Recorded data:
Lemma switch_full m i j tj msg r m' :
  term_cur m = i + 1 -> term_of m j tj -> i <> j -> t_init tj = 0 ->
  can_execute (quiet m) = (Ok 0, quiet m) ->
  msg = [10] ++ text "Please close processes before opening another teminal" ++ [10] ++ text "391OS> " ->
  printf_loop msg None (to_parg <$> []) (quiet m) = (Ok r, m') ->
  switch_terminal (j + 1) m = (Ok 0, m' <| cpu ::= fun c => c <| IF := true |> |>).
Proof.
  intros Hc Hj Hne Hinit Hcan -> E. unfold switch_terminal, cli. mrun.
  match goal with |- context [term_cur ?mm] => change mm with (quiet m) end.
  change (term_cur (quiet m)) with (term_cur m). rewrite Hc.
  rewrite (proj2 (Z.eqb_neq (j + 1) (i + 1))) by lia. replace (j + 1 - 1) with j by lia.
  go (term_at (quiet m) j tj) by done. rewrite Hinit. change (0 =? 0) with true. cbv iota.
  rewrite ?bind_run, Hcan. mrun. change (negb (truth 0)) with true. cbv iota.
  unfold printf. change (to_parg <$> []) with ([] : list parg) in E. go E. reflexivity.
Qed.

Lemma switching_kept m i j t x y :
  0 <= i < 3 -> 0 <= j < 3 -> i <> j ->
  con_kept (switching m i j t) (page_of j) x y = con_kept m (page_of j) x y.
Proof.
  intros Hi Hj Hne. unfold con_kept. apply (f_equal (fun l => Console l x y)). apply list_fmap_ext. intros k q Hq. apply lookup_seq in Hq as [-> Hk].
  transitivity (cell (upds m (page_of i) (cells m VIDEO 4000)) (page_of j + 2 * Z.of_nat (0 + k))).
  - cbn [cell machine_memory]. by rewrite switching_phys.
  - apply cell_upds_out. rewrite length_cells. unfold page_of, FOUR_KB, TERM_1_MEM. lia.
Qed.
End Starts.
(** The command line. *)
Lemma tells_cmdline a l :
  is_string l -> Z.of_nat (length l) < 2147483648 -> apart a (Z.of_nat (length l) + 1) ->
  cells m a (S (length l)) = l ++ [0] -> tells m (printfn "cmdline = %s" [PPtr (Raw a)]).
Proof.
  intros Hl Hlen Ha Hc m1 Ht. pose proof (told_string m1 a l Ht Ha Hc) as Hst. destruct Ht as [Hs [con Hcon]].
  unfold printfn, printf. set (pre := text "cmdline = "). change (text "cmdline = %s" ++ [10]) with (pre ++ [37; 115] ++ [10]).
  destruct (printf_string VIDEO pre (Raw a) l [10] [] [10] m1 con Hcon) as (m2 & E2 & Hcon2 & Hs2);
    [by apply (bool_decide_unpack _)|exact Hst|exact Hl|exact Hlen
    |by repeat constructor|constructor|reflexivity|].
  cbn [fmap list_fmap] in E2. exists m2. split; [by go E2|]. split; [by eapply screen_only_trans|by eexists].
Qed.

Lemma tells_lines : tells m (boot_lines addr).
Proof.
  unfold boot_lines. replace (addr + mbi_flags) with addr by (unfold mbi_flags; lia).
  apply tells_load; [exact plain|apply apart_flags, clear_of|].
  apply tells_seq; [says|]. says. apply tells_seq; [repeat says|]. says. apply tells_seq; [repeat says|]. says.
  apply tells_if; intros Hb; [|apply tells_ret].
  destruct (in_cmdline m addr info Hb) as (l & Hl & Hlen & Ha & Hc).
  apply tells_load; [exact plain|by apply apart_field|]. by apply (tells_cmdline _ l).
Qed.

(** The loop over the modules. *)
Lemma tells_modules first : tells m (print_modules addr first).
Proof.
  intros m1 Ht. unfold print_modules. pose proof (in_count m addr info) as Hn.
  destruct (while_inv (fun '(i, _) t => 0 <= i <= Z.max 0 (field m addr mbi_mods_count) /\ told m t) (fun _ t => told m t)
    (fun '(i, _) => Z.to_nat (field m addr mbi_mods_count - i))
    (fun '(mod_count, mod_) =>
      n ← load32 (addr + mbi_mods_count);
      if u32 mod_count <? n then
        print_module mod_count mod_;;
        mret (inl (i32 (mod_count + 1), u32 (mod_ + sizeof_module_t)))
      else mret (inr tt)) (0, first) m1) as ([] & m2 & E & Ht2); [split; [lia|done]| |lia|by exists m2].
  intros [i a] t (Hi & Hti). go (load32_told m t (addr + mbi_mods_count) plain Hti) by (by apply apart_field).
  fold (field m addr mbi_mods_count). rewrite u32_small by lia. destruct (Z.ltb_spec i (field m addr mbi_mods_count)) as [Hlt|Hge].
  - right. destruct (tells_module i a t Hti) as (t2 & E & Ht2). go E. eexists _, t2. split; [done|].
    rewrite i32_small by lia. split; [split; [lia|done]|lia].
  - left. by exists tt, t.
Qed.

...

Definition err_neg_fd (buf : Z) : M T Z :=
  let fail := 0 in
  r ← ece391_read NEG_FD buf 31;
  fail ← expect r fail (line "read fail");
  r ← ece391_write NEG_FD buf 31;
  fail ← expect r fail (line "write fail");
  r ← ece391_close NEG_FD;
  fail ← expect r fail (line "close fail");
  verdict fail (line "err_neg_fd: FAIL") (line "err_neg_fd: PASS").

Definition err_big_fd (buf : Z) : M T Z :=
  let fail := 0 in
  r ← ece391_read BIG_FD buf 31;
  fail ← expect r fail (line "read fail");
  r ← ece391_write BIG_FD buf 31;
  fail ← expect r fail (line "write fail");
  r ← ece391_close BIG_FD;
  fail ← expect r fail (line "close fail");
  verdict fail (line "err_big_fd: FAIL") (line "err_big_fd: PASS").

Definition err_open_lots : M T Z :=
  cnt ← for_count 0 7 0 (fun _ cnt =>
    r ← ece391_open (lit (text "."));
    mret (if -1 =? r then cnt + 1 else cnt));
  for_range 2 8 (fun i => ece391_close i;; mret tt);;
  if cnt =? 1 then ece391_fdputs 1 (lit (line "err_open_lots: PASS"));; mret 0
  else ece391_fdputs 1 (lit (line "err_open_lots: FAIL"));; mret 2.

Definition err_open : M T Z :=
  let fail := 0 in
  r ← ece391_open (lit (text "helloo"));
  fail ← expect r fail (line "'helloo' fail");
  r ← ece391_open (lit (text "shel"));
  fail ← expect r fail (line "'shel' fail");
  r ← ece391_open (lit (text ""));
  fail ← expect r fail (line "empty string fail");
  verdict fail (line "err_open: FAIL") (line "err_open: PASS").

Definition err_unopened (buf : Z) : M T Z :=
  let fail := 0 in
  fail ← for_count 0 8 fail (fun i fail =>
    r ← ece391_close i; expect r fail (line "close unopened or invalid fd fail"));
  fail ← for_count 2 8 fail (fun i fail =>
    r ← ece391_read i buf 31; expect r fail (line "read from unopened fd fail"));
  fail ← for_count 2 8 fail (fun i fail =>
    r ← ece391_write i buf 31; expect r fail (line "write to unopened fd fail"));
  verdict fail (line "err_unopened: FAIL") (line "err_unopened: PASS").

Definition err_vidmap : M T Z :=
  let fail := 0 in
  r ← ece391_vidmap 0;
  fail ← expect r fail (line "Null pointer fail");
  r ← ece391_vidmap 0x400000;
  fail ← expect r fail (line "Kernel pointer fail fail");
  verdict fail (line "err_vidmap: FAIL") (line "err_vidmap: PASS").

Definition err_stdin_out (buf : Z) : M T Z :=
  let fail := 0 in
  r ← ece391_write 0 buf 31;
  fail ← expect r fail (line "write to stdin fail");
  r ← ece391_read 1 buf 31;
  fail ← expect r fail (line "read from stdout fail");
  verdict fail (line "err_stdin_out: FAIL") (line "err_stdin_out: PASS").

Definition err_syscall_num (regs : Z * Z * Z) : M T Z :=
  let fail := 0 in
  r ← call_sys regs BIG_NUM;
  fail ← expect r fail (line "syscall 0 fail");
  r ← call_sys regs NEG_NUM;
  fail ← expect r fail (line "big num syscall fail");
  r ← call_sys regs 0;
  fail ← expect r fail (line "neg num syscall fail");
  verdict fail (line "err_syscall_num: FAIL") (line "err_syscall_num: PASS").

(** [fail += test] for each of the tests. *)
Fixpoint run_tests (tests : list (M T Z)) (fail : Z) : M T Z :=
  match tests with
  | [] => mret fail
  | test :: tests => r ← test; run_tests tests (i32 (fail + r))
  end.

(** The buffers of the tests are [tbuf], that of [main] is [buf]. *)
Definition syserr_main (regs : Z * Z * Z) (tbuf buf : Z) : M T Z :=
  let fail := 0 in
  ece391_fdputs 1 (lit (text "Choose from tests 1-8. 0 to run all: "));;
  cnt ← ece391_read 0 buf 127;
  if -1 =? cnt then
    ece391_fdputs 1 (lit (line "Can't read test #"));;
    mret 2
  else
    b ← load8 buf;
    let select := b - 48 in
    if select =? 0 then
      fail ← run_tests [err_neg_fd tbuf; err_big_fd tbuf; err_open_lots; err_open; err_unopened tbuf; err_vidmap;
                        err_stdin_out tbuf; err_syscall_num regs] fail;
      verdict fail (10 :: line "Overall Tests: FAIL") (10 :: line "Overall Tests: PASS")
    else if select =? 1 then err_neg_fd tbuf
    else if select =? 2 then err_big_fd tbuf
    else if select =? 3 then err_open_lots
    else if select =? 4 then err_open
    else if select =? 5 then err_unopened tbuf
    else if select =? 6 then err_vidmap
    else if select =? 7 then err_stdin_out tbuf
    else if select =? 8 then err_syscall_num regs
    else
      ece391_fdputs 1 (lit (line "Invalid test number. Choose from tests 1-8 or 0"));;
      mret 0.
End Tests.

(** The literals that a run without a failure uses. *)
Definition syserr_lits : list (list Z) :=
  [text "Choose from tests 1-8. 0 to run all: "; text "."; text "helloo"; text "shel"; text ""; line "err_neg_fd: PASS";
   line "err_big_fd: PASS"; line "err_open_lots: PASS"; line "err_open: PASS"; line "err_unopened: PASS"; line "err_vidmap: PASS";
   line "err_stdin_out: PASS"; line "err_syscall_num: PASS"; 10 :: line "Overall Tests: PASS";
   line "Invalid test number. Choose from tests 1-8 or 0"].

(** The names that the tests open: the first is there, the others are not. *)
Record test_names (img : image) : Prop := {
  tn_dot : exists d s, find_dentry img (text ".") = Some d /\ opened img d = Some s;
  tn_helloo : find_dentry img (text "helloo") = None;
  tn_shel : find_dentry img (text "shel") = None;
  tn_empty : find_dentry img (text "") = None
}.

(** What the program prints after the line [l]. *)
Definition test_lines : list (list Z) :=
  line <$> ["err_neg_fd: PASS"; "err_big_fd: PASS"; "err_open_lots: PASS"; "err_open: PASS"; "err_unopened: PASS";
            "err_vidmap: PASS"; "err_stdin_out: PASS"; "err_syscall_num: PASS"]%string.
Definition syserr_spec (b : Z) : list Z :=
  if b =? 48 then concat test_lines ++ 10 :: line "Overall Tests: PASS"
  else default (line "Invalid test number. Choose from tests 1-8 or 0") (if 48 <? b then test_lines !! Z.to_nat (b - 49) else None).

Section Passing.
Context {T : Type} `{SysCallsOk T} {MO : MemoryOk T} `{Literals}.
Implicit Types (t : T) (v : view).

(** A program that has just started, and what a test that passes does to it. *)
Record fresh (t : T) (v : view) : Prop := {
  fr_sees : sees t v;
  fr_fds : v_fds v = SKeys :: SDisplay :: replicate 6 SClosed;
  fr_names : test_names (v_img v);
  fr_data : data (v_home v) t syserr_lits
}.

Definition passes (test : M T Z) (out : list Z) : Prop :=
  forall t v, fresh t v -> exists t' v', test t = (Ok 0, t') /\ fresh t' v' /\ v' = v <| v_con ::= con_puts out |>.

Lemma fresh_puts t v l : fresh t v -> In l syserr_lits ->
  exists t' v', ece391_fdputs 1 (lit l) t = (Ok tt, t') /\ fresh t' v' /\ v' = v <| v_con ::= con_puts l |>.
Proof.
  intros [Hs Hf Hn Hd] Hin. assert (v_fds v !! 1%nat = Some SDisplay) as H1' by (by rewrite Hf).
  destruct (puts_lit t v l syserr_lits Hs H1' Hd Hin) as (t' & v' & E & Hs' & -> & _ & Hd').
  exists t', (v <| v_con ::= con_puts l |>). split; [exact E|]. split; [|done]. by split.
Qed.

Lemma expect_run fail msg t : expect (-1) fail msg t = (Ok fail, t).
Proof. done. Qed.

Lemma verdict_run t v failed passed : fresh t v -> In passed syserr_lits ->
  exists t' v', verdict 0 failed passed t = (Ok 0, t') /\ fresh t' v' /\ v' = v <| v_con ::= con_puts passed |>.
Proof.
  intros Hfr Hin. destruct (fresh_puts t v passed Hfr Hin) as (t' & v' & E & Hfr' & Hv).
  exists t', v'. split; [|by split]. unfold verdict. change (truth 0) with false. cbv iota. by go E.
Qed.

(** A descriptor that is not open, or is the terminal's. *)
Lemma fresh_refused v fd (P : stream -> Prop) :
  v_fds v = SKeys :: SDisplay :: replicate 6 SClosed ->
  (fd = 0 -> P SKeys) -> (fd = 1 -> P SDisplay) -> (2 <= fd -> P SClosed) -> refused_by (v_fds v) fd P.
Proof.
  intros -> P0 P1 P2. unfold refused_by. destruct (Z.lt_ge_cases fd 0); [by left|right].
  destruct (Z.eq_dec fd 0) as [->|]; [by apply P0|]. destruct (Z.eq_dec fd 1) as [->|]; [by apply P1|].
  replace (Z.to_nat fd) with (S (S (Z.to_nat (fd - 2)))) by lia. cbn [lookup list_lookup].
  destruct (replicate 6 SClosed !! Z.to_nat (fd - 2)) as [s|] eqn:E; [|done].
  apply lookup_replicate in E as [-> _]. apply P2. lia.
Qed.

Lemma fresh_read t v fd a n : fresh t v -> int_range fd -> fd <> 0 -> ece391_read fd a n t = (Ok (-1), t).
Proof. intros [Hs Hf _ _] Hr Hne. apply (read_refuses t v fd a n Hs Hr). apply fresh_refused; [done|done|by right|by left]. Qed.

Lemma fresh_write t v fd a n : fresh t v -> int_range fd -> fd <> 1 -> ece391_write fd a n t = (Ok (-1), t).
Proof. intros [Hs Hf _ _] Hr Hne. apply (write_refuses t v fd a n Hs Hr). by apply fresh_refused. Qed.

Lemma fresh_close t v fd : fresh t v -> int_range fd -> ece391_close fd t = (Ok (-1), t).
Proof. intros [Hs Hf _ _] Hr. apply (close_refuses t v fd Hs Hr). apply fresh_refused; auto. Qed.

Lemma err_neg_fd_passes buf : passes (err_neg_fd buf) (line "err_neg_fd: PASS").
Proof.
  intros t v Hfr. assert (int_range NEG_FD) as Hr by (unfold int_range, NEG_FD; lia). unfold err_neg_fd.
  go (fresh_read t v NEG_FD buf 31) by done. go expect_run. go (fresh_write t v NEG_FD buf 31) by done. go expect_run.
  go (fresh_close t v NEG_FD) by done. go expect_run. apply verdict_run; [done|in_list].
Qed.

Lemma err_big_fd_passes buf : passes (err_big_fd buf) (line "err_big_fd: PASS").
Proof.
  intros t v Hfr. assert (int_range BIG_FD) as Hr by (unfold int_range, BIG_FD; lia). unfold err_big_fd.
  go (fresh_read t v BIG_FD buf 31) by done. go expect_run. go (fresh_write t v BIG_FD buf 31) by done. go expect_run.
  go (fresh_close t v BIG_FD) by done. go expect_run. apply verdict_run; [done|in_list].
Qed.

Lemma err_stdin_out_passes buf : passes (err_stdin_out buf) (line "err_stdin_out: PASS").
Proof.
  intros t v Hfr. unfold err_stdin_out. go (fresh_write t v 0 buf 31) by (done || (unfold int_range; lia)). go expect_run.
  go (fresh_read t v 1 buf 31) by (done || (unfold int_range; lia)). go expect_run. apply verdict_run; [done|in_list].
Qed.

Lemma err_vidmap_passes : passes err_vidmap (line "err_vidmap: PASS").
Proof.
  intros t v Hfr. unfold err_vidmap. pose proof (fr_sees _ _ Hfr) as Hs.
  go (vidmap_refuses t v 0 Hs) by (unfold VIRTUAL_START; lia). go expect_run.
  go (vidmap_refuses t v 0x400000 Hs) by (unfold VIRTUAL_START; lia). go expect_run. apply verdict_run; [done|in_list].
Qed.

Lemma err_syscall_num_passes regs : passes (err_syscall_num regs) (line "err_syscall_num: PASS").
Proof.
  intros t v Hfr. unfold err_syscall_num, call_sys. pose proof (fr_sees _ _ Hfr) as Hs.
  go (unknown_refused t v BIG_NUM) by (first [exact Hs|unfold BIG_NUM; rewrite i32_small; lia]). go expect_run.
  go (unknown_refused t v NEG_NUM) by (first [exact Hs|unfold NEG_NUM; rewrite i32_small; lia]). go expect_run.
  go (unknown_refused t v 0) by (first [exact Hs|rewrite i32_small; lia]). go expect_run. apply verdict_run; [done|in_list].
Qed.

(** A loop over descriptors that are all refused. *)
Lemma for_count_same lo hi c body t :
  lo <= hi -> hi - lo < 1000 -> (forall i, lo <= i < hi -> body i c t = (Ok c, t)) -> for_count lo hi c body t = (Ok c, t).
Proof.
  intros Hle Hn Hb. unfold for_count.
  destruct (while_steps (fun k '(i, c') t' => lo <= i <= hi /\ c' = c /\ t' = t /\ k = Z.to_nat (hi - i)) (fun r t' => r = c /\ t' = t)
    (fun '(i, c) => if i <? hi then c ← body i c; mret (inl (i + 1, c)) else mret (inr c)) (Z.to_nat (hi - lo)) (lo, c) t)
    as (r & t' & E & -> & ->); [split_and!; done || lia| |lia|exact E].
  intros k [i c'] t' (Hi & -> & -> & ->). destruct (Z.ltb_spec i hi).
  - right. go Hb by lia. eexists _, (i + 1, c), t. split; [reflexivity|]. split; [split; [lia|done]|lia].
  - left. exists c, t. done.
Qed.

** Exercise brief **
Both end lines included, restate word for word the lines above from the line with "Lemma switch_full m" to the line with "is_string l ->", and nothing else.

** Solution to the exercise **
Lemma switch_full m i j tj msg r m' :
  term_cur m = i + 1 -> term_of m j tj -> i <> j -> t_init tj = 0 ->
  can_execute (quiet m) = (Ok 0, quiet m) ->
  msg = [10] ++ text "Please close processes before opening another teminal" ++ [10] ++ text "391OS> " ->
  printf_loop msg None (to_parg <$> []) (quiet m) = (Ok r, m') ->
  switch_terminal (j + 1) m = (Ok 0, m' <| cpu ::= fun c => c <| IF := true |> |>).
Proof.
  intros Hc Hj Hne Hinit Hcan -> E. unfold switch_terminal, cli. mrun.
  match goal with |- context [term_cur ?mm] => change mm with (quiet m) end.
  change (term_cur (quiet m)) with (term_cur m). rewrite Hc.
  rewrite (proj2 (Z.eqb_neq (j + 1) (i + 1))) by lia. replace (j + 1 - 1) with j by lia.
  go (term_at (quiet m) j tj) by done. rewrite Hinit. change (0 =? 0) with true. cbv iota.
  rewrite ?bind_run, Hcan. mrun. change (negb (truth 0)) with true. cbv iota.
  unfold printf. change (to_parg <$> []) with ([] : list parg) in E. go E. reflexivity.
Qed.

Lemma switching_kept m i j t x y :
  0 <= i < 3 -> 0 <= j < 3 -> i <> j ->
  con_kept (switching m i j t) (page_of j) x y = con_kept m (page_of j) x y.
Proof.
  intros Hi Hj Hne. unfold con_kept. apply (f_equal (fun l => Console l x y)). apply list_fmap_ext. intros k q Hq. apply lookup_seq in Hq as [-> Hk].
  transitivity (cell (upds m (page_of i) (cells m VIDEO 4000)) (page_of j + 2 * Z.of_nat (0 + k))).
  - cbn [cell machine_memory]. by rewrite switching_phys.
  - apply cell_upds_out. rewrite length_cells. unfold page_of, FOUR_KB, TERM_1_MEM. lia.
Qed.
End Starts.
(** The command line. *)
Lemma tells_cmdline a l :
  is_string l -> Z.of_nat (length l) < 2147483648 -> apart a (Z.of_nat (length l) + 1) ->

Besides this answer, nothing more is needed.